[Stored items]
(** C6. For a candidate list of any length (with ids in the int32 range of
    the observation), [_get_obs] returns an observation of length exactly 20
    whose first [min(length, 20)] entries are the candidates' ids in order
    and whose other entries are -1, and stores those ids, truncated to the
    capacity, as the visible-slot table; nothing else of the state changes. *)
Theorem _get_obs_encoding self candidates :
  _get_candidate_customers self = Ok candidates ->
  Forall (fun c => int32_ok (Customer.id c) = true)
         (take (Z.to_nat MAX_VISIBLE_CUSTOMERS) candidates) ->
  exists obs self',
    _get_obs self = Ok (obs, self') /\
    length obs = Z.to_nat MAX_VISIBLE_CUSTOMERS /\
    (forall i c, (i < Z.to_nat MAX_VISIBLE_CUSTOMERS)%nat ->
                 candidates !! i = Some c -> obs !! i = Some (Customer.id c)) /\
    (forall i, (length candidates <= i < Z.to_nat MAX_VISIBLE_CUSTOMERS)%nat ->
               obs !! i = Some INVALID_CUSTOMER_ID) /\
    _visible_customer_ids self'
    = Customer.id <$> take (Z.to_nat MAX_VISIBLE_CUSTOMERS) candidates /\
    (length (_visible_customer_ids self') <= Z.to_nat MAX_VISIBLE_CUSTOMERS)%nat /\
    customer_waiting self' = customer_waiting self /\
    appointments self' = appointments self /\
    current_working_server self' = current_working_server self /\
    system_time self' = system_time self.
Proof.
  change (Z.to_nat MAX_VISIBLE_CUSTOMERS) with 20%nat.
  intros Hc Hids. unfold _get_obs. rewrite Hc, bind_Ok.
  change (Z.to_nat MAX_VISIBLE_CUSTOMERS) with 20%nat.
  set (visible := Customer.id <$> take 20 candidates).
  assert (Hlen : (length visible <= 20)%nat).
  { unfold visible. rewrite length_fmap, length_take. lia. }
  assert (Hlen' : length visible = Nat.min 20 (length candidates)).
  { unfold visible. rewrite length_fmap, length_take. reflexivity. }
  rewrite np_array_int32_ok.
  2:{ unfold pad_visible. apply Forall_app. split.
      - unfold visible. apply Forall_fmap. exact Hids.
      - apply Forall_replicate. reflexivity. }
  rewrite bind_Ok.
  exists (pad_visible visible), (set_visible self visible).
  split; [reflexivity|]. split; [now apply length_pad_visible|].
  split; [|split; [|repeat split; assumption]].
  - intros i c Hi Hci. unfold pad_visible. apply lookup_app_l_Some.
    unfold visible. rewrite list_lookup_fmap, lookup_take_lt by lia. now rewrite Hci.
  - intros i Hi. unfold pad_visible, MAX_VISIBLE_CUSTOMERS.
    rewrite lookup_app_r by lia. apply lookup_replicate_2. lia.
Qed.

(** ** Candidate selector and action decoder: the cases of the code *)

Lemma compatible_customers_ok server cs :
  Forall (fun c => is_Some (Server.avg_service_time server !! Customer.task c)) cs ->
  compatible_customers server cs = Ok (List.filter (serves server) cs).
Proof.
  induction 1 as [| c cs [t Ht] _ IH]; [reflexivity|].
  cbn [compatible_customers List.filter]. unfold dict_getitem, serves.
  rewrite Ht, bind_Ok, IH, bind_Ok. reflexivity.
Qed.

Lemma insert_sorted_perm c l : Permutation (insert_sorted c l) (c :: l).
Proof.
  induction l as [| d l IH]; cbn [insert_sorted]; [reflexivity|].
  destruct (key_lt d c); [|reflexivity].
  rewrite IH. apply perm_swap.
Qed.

WHAT THE TASK ASKS: If the string "Lemma" appears in a line of the entries, report the line.

PROBLEM SOLUTION:
Lemma compatible_customers_ok server cs :
Lemma insert_sorted_perm c l : Permutation (insert_sorted c l) (c :: l).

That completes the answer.